Data to process below:

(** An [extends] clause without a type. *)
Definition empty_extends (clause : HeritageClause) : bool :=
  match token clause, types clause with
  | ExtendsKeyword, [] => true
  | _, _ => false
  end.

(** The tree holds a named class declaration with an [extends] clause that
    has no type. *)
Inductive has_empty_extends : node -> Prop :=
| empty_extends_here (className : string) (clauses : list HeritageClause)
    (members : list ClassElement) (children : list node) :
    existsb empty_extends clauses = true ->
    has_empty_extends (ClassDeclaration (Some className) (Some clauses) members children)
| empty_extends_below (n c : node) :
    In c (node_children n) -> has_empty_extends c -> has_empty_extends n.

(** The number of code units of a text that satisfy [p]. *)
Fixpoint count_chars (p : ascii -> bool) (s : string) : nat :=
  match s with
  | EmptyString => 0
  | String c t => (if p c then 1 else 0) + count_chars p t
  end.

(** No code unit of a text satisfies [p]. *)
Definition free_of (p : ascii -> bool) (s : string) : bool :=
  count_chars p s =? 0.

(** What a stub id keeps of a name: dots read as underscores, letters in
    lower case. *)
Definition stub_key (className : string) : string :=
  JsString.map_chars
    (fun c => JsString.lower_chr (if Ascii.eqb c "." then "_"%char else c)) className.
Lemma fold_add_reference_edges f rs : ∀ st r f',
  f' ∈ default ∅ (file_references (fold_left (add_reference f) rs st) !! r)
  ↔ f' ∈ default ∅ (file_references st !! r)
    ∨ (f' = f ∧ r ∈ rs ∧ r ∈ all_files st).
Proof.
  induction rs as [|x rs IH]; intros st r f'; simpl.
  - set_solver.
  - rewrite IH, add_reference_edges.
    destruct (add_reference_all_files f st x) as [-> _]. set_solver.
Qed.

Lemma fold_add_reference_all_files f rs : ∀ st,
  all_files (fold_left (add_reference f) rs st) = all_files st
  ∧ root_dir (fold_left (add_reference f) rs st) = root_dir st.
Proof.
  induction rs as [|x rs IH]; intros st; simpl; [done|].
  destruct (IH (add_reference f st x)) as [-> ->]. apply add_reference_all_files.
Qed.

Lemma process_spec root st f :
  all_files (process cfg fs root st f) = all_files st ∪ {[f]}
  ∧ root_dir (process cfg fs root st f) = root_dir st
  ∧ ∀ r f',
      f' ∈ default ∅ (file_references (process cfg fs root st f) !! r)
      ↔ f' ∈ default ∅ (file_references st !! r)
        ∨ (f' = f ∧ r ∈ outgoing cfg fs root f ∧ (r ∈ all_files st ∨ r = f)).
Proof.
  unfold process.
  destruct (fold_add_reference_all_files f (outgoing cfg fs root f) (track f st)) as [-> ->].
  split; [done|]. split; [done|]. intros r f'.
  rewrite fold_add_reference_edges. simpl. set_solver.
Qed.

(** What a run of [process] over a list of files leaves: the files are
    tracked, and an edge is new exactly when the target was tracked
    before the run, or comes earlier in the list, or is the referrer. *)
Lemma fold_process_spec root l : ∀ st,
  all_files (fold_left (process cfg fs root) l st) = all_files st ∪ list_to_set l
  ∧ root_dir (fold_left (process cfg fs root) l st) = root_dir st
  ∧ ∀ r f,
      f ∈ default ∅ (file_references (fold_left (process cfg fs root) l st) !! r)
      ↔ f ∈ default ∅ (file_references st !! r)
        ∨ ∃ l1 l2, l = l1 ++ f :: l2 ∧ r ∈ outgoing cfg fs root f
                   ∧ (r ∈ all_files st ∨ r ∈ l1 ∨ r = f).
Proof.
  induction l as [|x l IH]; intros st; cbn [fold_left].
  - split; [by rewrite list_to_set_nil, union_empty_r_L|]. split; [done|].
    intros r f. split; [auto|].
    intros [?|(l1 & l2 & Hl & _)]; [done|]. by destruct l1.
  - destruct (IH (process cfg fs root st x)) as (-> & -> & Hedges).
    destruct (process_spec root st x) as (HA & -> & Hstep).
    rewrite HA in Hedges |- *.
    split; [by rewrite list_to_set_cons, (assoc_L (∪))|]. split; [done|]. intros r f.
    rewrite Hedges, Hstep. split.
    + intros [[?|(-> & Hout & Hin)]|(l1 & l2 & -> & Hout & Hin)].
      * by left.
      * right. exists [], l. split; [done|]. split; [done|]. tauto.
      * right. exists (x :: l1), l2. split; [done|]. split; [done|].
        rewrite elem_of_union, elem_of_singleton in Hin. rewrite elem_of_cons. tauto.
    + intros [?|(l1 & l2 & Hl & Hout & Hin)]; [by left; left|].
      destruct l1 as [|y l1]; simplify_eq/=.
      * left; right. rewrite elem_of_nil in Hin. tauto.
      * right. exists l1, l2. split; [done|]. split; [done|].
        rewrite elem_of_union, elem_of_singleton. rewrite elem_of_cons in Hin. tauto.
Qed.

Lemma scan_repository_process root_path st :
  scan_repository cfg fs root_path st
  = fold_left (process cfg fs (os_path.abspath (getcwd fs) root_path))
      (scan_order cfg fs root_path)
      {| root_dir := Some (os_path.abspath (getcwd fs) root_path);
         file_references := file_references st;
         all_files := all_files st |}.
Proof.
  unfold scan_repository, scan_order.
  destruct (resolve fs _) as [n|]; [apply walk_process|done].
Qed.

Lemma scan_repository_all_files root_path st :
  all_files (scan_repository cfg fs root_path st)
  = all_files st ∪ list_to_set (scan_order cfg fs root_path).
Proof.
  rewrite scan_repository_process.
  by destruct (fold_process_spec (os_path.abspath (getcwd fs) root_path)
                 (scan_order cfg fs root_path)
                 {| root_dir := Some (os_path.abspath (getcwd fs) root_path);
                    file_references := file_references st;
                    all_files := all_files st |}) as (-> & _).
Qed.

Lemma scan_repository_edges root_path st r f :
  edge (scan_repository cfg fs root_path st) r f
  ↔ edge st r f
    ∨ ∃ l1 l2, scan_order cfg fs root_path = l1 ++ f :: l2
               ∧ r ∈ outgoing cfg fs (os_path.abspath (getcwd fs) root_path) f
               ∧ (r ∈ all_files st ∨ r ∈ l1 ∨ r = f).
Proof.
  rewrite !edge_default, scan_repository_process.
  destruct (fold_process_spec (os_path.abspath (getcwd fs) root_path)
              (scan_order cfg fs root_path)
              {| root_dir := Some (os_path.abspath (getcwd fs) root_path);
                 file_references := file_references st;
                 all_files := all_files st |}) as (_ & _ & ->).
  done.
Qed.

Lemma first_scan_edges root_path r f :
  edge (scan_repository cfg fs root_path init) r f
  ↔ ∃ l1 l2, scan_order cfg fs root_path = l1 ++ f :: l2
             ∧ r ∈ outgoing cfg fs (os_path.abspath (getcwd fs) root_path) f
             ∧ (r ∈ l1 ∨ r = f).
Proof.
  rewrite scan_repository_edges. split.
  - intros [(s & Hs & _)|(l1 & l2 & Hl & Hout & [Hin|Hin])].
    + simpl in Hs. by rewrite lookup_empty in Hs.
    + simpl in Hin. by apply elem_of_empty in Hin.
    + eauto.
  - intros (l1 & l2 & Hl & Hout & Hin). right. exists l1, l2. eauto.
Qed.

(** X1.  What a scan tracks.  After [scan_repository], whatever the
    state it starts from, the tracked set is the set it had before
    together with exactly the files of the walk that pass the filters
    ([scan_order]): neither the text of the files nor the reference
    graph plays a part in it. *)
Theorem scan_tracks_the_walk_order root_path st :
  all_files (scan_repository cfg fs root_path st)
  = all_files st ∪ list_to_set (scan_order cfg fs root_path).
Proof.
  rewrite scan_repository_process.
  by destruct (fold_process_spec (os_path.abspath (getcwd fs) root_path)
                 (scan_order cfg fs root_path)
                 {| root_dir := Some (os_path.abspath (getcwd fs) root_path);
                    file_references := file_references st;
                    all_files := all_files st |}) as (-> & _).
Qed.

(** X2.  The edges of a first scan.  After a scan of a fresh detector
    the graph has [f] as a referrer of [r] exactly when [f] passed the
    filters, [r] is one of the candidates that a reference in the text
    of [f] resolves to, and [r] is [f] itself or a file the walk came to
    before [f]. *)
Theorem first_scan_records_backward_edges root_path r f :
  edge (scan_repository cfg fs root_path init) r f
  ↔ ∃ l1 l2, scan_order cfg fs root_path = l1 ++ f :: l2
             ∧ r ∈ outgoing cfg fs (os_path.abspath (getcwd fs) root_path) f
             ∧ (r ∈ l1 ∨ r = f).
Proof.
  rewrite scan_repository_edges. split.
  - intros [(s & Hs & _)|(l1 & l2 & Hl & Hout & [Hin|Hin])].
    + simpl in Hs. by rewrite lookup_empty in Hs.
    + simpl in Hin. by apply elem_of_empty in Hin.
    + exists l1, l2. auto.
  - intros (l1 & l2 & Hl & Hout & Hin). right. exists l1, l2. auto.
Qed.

End of Data to process.
Data to process below:

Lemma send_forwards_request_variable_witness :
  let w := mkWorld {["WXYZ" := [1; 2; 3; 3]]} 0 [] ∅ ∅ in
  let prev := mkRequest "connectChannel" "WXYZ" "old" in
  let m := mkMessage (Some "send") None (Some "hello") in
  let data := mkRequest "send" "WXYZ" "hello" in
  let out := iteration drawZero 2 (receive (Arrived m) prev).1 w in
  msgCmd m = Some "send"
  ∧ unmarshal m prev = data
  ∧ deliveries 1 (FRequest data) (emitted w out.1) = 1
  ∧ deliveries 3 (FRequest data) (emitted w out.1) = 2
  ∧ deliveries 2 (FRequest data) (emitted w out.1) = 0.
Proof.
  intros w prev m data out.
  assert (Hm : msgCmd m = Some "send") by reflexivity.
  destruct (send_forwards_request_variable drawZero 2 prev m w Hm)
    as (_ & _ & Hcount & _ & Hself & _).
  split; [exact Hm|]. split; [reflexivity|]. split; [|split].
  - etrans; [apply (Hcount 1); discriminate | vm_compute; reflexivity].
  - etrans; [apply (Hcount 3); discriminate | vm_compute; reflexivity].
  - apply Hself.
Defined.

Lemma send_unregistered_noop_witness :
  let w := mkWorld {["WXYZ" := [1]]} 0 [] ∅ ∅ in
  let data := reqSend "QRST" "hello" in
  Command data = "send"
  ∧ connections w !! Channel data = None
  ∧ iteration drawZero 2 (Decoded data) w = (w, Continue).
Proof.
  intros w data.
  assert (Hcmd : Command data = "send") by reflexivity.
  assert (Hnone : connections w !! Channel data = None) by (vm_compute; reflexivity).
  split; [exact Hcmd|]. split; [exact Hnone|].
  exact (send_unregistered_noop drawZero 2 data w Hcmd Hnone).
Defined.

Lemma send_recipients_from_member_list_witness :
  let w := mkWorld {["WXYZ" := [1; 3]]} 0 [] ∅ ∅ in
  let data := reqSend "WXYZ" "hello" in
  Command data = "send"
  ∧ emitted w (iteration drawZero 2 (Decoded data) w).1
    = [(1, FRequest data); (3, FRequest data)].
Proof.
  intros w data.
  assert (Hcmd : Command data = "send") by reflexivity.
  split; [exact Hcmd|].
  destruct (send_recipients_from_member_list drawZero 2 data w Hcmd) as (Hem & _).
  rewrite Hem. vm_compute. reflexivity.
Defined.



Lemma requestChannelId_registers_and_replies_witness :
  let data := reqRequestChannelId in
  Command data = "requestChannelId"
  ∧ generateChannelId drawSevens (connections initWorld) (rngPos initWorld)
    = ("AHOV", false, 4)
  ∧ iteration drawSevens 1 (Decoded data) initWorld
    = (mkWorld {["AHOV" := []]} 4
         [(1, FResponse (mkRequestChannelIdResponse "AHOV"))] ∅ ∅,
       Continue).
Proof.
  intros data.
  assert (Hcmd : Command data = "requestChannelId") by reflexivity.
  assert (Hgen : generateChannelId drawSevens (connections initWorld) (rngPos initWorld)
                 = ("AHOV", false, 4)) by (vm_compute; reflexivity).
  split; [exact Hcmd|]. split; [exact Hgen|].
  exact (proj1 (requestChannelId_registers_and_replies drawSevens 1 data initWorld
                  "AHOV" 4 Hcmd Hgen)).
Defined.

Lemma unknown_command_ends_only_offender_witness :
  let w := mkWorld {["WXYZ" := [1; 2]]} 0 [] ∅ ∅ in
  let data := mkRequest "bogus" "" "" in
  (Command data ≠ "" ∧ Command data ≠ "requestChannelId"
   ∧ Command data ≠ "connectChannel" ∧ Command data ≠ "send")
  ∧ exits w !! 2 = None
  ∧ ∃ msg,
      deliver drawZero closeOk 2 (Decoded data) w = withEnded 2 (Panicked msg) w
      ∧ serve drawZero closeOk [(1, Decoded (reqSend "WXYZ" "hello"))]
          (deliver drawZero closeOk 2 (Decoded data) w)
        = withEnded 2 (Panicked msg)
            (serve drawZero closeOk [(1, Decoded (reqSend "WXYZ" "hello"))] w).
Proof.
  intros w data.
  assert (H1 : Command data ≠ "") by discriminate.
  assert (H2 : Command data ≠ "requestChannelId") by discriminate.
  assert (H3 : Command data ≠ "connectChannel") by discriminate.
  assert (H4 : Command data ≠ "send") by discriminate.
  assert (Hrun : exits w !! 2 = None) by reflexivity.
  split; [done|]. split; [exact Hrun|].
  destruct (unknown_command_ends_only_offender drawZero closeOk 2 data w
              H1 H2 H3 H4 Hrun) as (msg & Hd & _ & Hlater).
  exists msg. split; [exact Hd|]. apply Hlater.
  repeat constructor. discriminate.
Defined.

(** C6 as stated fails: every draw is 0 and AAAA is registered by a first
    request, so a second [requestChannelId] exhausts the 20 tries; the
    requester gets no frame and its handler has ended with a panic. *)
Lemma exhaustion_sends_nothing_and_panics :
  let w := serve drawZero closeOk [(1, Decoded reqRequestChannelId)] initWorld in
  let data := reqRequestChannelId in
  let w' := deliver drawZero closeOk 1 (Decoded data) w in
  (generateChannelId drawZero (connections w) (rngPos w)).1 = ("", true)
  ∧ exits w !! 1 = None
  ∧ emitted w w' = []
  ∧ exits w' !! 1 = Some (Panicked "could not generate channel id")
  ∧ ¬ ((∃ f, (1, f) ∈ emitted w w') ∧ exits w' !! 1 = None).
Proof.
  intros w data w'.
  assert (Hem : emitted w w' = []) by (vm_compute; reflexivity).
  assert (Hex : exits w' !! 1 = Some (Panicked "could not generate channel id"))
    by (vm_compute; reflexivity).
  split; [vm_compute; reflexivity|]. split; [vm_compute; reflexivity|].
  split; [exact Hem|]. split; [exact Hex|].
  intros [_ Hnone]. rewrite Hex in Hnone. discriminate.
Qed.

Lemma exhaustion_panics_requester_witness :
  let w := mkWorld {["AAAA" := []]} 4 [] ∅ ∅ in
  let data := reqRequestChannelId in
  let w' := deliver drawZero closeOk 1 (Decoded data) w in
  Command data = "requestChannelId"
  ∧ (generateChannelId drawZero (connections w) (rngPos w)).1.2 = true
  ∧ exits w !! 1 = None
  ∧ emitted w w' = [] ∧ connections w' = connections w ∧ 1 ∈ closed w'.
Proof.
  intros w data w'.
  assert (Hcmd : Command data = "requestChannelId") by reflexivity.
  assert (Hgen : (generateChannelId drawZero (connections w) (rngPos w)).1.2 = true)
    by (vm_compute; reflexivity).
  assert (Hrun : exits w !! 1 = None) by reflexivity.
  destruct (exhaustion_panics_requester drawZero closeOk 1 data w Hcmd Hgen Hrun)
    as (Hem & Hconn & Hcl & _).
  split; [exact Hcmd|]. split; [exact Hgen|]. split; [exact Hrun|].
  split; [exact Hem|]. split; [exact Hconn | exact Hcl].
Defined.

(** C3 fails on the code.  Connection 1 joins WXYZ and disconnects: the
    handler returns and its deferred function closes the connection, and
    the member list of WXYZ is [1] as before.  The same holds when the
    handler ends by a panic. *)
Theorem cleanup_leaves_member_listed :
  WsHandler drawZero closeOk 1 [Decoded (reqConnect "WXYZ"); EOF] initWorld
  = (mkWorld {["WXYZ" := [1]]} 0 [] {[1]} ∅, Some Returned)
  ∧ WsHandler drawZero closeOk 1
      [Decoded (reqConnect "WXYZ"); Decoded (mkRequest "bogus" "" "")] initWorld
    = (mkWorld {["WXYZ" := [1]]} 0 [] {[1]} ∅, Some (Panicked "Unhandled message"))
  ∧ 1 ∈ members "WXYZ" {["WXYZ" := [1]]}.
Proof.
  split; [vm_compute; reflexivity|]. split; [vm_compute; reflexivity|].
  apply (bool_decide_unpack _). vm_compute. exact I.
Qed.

End of Data to process.

Task instructions:
Could you report every line of the material that contains the string "JsString"?

Solved problem:
  JsString.map_chars
    (fun c => JsString.lower_chr (if Ascii.eqb c "." then "_"%char else c)) className.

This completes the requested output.